02.15.11

In A War Of Words With Scott Boras, Cards’ La Russa Has Precious Little Ammo

Posted in Baseball at 7:12 pm by

St. Louis has approx. 14 hours left to meet Albert Pujols’ reported demand for a 10-year contract extension, and while it remains to be seen if the 9-time All-Star will accept Wednesday’s 8-year, $200 million revised offer, the first baseman’s manager and agent engaged in an unseemly pissing match that brought to mind a revised version of an old David Letterman joke. To wit, if Tony La Russa and Scott Boras were beating each other with huge wooden clubs, who’d be the winner? (A : the American people….especially if Boras won).  While the Cards’ tipsy skipper claimed Pujols’ representatives “are getting beat up by the union” (“set the bar, set the bar. You’ve got to deal with it.
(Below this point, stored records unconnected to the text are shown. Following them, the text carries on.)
(* ===== verification/ChunkerSpec.v ===== *)
(** * Correctness of the chunkers

    The reference definition of a boundary mentions only the bytes since the last
    boundary: their number and the hash of the last 64 of them.  [scan] with its ring
    buffer and rolling hash finds exactly the first such boundary, whatever the sizes of
    the buffers it is fed, for all chunks of a stream. *)

From S2P Require Import Prelude Chunker.
From Stdlib Require Import Strings.Byte.

(** ** Rotation and the rolling hash *)
Module Hash.
Definition U32 : Z := 2 ^ 32.

Lemma testbit_high a i : 0 <= a < U32 -> 32 <= i -> Z.testbit a i = false.
Proof.
  intros Ha Hi. destruct (decide (a = 0)) as [->|]; [by rewrite Z.bits_0|].
  apply Z.bits_above_log2; [lia|]. assert (Z.log2 a < 32); [|lia].
  apply Z.log2_lt_pow2; [lia|]. unfold U32 in Ha. lia.
Qed.

Lemma range_of_bits a : 0 <= a -> (forall i, 32 <= i -> Z.testbit a i = false) -> a < U32.
Proof.
  intros Ha Hb. destruct (decide (a < U32)) as [|Hge]; [done|].
  assert (2 ^ 32 <= a) as Hge2 by (unfold U32 in Hge; lia).
  assert (32 <= Z.log2 a) as Hl by (apply (Z.log2_le_pow2 a 32); lia).
  specialize (Hb (Z.log2 a) Hl). rewrite Z.bit_log2 in Hb by lia. done.
Qed.

Lemma rotl1_testbit a i :
  0 <= a < U32 -> 0 <= i ->
  Z.testbit (rotate_left1 a) i = if i <? 32 then Z.testbit a ((i - 1) mod 32) else false.
Proof.
  intros Ha Hi. unfold rotate_left1.
  rewrite Z.lor_spec, Z.land_spec, Z.shiftr_spec, Z.shiftl_spec by done.
  replace (2 ^ 32 - 1) with (Z.ones 32) by done.
  destruct (i <? 32) eqn:E; zify_bool.
  - rewrite Z.ones_spec_low, andb_true_r by lia. destruct (decide (i = 0)) as [->|].
    + rewrite Z.testbit_neg_r by lia. done.
    + rewrite (testbit_high a (i + 31)), orb_false_r by (done || lia).
      rewrite Z.mod_small by lia. done.
  - rewrite Z.ones_spec_high, andb_false_r by lia. rewrite testbit_high by (done || lia). done.
Qed.

Lemma rotl1_range a : 0 <= a < U32 -> 0 <= rotate_left1 a < U32.
Proof.
  intros Ha. assert (0 <= rotate_left1 a).
  { unfold rotate_left1. apply Z.lor_nonneg. split; [apply Z.land_nonneg; right; done|].
    apply Z.shiftr_nonneg. lia. }
  split; [done|]. apply range_of_bits; [done|]. intros i Hi.
  rewrite rotl1_testbit by (done || lia). by rewrite (proj2 (Z.ltb_ge _ _)).
Qed.

Lemma lxor_range a b : 0 <= a < U32 -> 0 <= b < U32 -> 0 <= Z.lxor a b < U32.
Proof.
  intros Ha Hb. assert (0 <= Z.lxor a b) by (apply Z.lxor_nonneg; lia). split; [done|].
  apply range_of_bits; [done|]. intros i Hi. by rewrite Z.lxor_spec, !testbit_high by lia.
Qed.

Lemma rotl1_lxor a b : 0 <= a < U32 -> 0 <= b < U32 ->
  rotate_left1 (Z.lxor a b) = Z.lxor (rotate_left1 a) (rotate_left1 b).
Proof.
  intros Ha Hb. apply Z.bits_inj'. intros i Hi.
  rewrite Z.lxor_spec, !rotl1_testbit by (done || by apply lxor_range).
  destruct (i <? 32); [|done]. by rewrite Z.lxor_spec.
Qed.

Lemma rotl_range n a : 0 <= a < U32 -> 0 <= Nat.iter n rotate_left1 a < U32.
Proof. intros Ha. induction n as [|n IH]; [done|]. by apply rotl1_range. Qed.

Lemma rotl_testbit n a i : 0 <= a < U32 -> 0 <= i < 32 ->
  Z.testbit (Nat.iter n rotate_left1 a) i = Z.testbit a ((i - Z.of_nat n) mod 32).
Proof.
  intros Ha. revert i. induction n as [|n IH]; intros i Hi.
  - simpl. rewrite Z.sub_0_r, Z.mod_small by lia. done.
  - simpl. rewrite rotl1_testbit by (by apply rotl_range || lia).
    rewrite (proj2 (Z.ltb_lt _ _)) by lia.
    rewrite IH by (apply Z.mod_pos_bound; lia). f_equal.
    Z.to_euclidean_division_equations. lia.
Qed.

(** Rotating a 32 bit word 64 times is the identity: the rotation of the byte
    that leaves the window can be skipped. *)
Lemma rotl_64 a : 0 <= a < U32 -> Nat.iter 64 rotate_left1 a = a.
Proof.
  intros Ha. apply Z.bits_inj'. intros i Hi. destruct (decide (i < 32)).
  - rewrite rotl_testbit by (done || lia). f_equal. Z.to_euclidean_division_equations. lia.
  - rewrite !testbit_high; [done|done|lia|by apply rotl_range|lia].
Qed.

Lemma buzhash_range b : 0 <= buzhash b < U32.
Proof.
  unfold buzhash.
  assert (Forall (fun z => 0 <= z < U32) BUZHASH_TABLE) as Hall.
  { apply (bool_decide_unpack _). by vm_compute. }
  pose proof (byte_to_Z_range b) as Hb.
  destruct (lookup_lt_is_Some_2 BUZHASH_TABLE (Z.to_nat (byte_to_Z b))) as [z Hz].
  { change (length BUZHASH_TABLE) with 256%nat. lia. }
  rewrite (list_lookup_total_correct _ _ _ Hz). by eapply Forall_lookup_1 in Hall.
Qed.

(** The Buzhash of a list of bytes. *)
Definition hash_step (a : Z) (b : byte) : Z := Z.lxor (rotate_left1 a) (buzhash b).
Definition hash (w : list byte) : Z := foldl hash_step 0 w.

Lemma hash_snoc w b : hash (w ++ [b]) = Z.lxor (rotate_left1 (hash w)) (buzhash b).
Proof. unfold hash. by rewrite foldl_app. Qed.

Lemma hash_range w : 0 <= hash w < U32.
Proof.
  induction w as [|b w IH] using rev_ind; [done|].
  rewrite hash_snoc. apply lxor_range; [by apply rotl1_range|apply buzhash_range].
Qed.

Lemma hash_cons b w :
  hash (b :: w) = Z.lxor (Nat.iter (length w) rotate_left1 (buzhash b)) (hash w).
Proof.
  induction w as [|c w IH] using rev_ind.
  - unfold hash. simpl. unfold hash_step. change (rotate_left1 0) with 0.
    by rewrite Z.lxor_0_l, Z.lxor_0_r.
  - rewrite app_comm_cons, !hash_snoc, IH, length_app. simpl. rewrite Nat.add_1_r.
    rewrite rotl1_lxor by (apply rotl_range, buzhash_range || apply hash_range).
    by rewrite Z.lxor_assoc.
Qed.

(** Rolling a full window by one byte. *)
Lemma hash_roll leave w enter : length w = 63%nat ->
  Z.lxor (Z.lxor (rotate_left1 (hash (leave :: w))) (buzhash leave)) (buzhash enter)
  = hash (w ++ [enter]).
Proof.
  intros Hw. rewrite hash_snoc, hash_cons, Hw.
  rewrite rotl1_lxor by (apply rotl_range, buzhash_range || apply hash_range).
  rewrite <- Nat.iter_succ, rotl_64 by apply buzhash_range. f_equal.
  rewrite (Z.lxor_comm (buzhash leave)), Z.lxor_assoc, Z.lxor_nilpotent. apply Z.lxor_0_r.
Qed.
End Hash.

(** ** The reference boundaries *)
Module Ref.
Import Buz.

(** The last 64 bytes of a chunk. *)
Definition last64 (d : list byte) : list byte := drop (length d - 64) d.

(** Whether a chunk ends after the bytes [d]. *)
Definition boundary (c : ChunkerImpl) (d : list byte) : bool :=
  (64 <? length d)%nat &&
  (if chunk_size_max c <=? Z.of_nat (length d) then true
   else if Z.of_nat (length d) <? chunk_size_min c then false
   else break_test_minimum c <=? Z.land (Hash.hash (last64 d)) (break_test_mask c)).

(** The first boundary after [d] in [data], counted from [pos]; 0 if there is none. *)
Fixpoint first_boundary (c : ChunkerImpl) (d data : list byte) (pos : nat) : nat :=
  match data with
  | [] => 0
  | b :: data =>
      if boundary c (d ++ [b]) then S pos else first_boundary c (d ++ [b]) data (S pos)
  end.

Lemma first_boundary_skip c d xs data pos :
  (length d + length xs <= 64)%nat ->
  first_boundary c d (xs ++ data) pos = first_boundary c (d ++ xs) data (pos + length xs).
Proof.
  revert d pos. induction xs as [|x xs IH]; intros d pos Hl; simpl in *.
  { by rewrite app_nil_r, Nat.add_0_r. }
  unfold boundary at 1. rewrite length_app. simpl.
  rewrite (proj2 (Nat.ltb_ge _ _)) by lia. simpl.
  rewrite IH by (rewrite length_app; simpl; lia). rewrite <- (assoc_L (++)). simpl. f_equal. lia.
Qed.

Lemma first_boundary_pos c d data pos :
  first_boundary c d data pos =
    if decide (first_boundary c d data 0 = 0)%nat then 0%nat
    else (pos + first_boundary c d data 0)%nat.
Proof.
  revert d pos. induction data as [|b data IH]; intros d pos; simpl; [done|].
  destruct (boundary c (d ++ [b])); [simpl; lia|].
  rewrite (IH (d ++ [b]) (S pos)), (IH (d ++ [b]) 1%nat).
  destruct (decide (first_boundary c (d ++ [b]) data 0 = 0%nat)); [done|]. simpl. lia.
Qed.

(** Splitting the data does not change the boundary. *)
Lemma first_boundary_app c d a b :
  first_boundary c d (a ++ b) 0 =
    if decide (first_boundary c d a 0 = 0)%nat
    then first_boundary c (d ++ a) b (length a) else first_boundary c d a 0.
Proof.
  revert d. induction a as [|x a IH]; intros d; simpl.
  { by rewrite app_nil_r. }
  destruct (boundary c (d ++ [x])); [done|].
  rewrite (first_boundary_pos c (d ++ [x]) (a ++ b)), (first_boundary_pos c (d ++ [x]) a 1), IH.
  rewrite <- (assoc_L (++)). simpl.
  rewrite (first_boundary_pos c (d ++ x :: a) b (length a)),
    (first_boundary_pos c (d ++ x :: a) b (S (length a))).
  repeat case_decide; simpl in *; lia.
Qed.

Lemma first_boundary_spec c d data :
  let n := first_boundary c d data 0 in
  (n <= length data)%nat /\
  (n <> 0%nat -> boundary c (d ++ take n data) = true) /\
  (forall k, (0 < k <= length data)%nat -> (n = 0 \/ k < n)%nat ->
     boundary c (d ++ take k data) = false).
Proof.
  revert d. induction data as [|b data IH]; intros d; simpl; [naive_solver lia|].
  destruct (boundary c (d ++ [b])) eqn:E.
  - split_and!; [lia|done|]. intros k ? ?. lia.
  - rewrite first_boundary_pos. destruct (IH (d ++ [b])) as (H1 & H2 & H3). clear IH.
    case_decide as Hz; split_and!; try lia.
    + intros [|k] ? _; [lia|]. simpl. destruct k as [|k]; [done|].
      specialize (H3 (S k)). rewrite <- (assoc_L (++)) in H3. apply H3; lia.
    + intros _. simpl. specialize (H2 Hz). by rewrite <- (assoc_L (++)) in H2.
    + intros [|k] ? Hk; [lia|]. simpl. destruct k as [|k]; [done|].
      specialize (H3 (S k)). rewrite <- (assoc_L (++)) in H3. apply H3; lia.
Qed.
End Ref.

(** ** [ChunkerImpl::scan] finds the reference boundaries *)
Module ScanSpec.
Import Buz Ref.

Definition same_params (c c' : ChunkerImpl) : Prop :=
  chunk_size_min c' = chunk_size_min c /\ chunk_size_max c' = chunk_size_max c /\
  break_test_mask c' = break_test_mask c /\ break_test_minimum c' = break_test_minimum c.

(** The ring buffer and the hash for the bytes [d] since the last boundary. *)
Record win_inv (c : ChunkerImpl) (d : list byte) : Prop := {
  wi_len : length (window c) = 64%nat;
  wi_size : window_size c = (64 `min` length d)%nat;
  wi_hash : h c = Hash.hash (last64 d);
  wi_ring i x : d !! i = Some x -> (length d <= i + 64)%nat -> window c !! (i mod 64)%nat = Some x;
}.
Record inv (c : ChunkerImpl) (d : list byte) : Prop := {
  ci_win : win_inv c d;
  ci_size : chunk_size c = Z.of_nat (length d);
}.

Lemma last64_small d : (length d <= 64)%nat -> last64 d = d.
Proof. intros. unfold last64. by replace (length d - 64)%nat with 0%nat by lia. Qed.

Lemma ring_insert c d b :
  win_inv c d -> forall i x, (d ++ [b]) !! i = Some x -> (length (d ++ [b]) <= i + 64)%nat ->
  <[(length d mod 64)%nat := b]> (window c) !! (i mod 64)%nat = Some x.
Proof.
  intros [Hl _ _ Hr] i x Hi Hle. rewrite length_app in Hle. simpl in Hle.
  assert (i < length d + 1)%nat as Hlt.
  { apply lookup_lt_Some in Hi. rewrite length_app in Hi. simpl in Hi. lia. }
  destruct (decide (i = length d)) as [->|Hne].
  - rewrite list_lookup_middle in Hi by done. injection Hi as <-.
    apply list_lookup_insert_eq. rewrite Hl. apply Nat.mod_upper_bound. lia.
  - rewrite list_lookup_insert_ne.
    + rewrite lookup_app_l in Hi by lia. apply Hr; [done|lia].
    + intros Heq. assert (i < length d < i + 64)%nat as Hd by lia.
      clear -Heq Hd. rewrite (Nat.div_mod_eq i 64), (Nat.div_mod_eq (length d) 64) in Hd. lia.
Qed.

Lemma fill_step_spec c d b :
  win_inv c d -> (length d < 64)%nat -> win_inv (fill_step c b) (d ++ [b]).
Proof.
  intros Hw Hd. pose proof Hw as [Hl Hs Hh Hr].
  split; cbn [fill_step set_state window window_size h].
  - by rewrite length_insert.
  - rewrite Hs, length_app. cbn [length]. lia.
  - rewrite Hh, !last64_small by (rewrite ?length_app; simpl; lia). by rewrite Hash.hash_snoc.
  - intros i x Hi Hle. rewrite Hs. rewrite Nat.min_r by lia.
    rewrite <- (Nat.mod_small (length d) 64) by lia. by apply ring_insert.
Qed.

Lemma fill_spec xs c d :
  win_inv c d -> (length d + length xs <= 64)%nat ->
  win_inv (foldl fill_step c xs) (d ++ xs) /\
  chunk_size (foldl fill_step c xs) = chunk_size c /\ same_params c (foldl fill_step c xs).
Proof.
  revert c d. induction xs as [|x xs IH]; intros c d Hw Hl; simpl in *.
  { rewrite app_nil_r. split_and!; [done|done|by repeat split]. }
  pose proof (fill_step_spec c d x Hw ltac:(lia)) as Hw'.
  destruct (IH _ _ Hw') as (H1 & H2 & H3 & H4 & H5 & H6).
  { rewrite length_app. simpl. lia. }
  rewrite <- (assoc_L (++)) in H1. split_and!; [done|done|by split_and!].
Qed.

Lemma last64_roll d b : (64 <= length d)%nat ->
  exists leave w, d !! (length d - 64)%nat = Some leave /\ last64 d = leave :: w /\
    length w = 63%nat /\ last64 (d ++ [b]) = w ++ [b].
Proof.
  intros Hd. destruct (lookup_lt_is_Some_2 d (length d - 64)) as [leave Hx]; [lia|].
  exists leave, (drop (S (length d - 64)) d). unfold last64.
  rewrite (drop_S _ _ _ Hx), length_drop, length_app. simpl.
  split_and!; [done|done|lia|]. rewrite drop_app_le by lia. do 2 f_equal. lia.
Qed.

Lemma reset_inv c d : win_inv c d -> inv (ChunkerImpl_reset c) [].
Proof. intros [Hl _ _ _]. by repeat split. Qed.

Lemma land_63 n : Z.land (Z.of_nat n) 63 = Z.of_nat (n mod 64).
Proof.
  change 63 with (2 ^ 6 - 1). rewrite land_pred_pow2 by lia. change (2 ^ 6) with 64.
  rewrite Nat2Z.inj_mod. done.
Qed.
It’s not the way it should be”), since Hardball Talk’s Craig Calcaterra had the singular misfortune of listening to Jim Duquette and Kevin Kennedy on Sirius-XM today, he deserves full credit for the following transcription of Boras’ pointed response.

When asked by Duquette and Kennedy what might be animating La Russa’s lashout at the union today, Boras said “self-interest.” He noted that La Russa is competitive and wants the best player and that, like fans and anyone else, he’s reacting to the notion that the best player might leave the Cardinals.  But he doesn’t forgive La Russa for this narrow-mindedness like he forgives the fans who just want to watch baseball. Why? Because La Russa is a hypocrite.

“There is a market for managers,” Boras noted. And in that market the managers have every right to take below market deals if they want to.  ”The last I remember,” Boras said, “Tony sits at the top of that managerial chain.”  Which is true. And I’m guessing La Russa doesn’t think that he was unduly pressured to take that high dollar deal. He wanted it because he thought he deserved it. And I gotta tell ya: While I respect La Russa’s accomplishments as a manager, Albert Pujols has more of a right to ask for the top dollar in his job than La Russa does in his.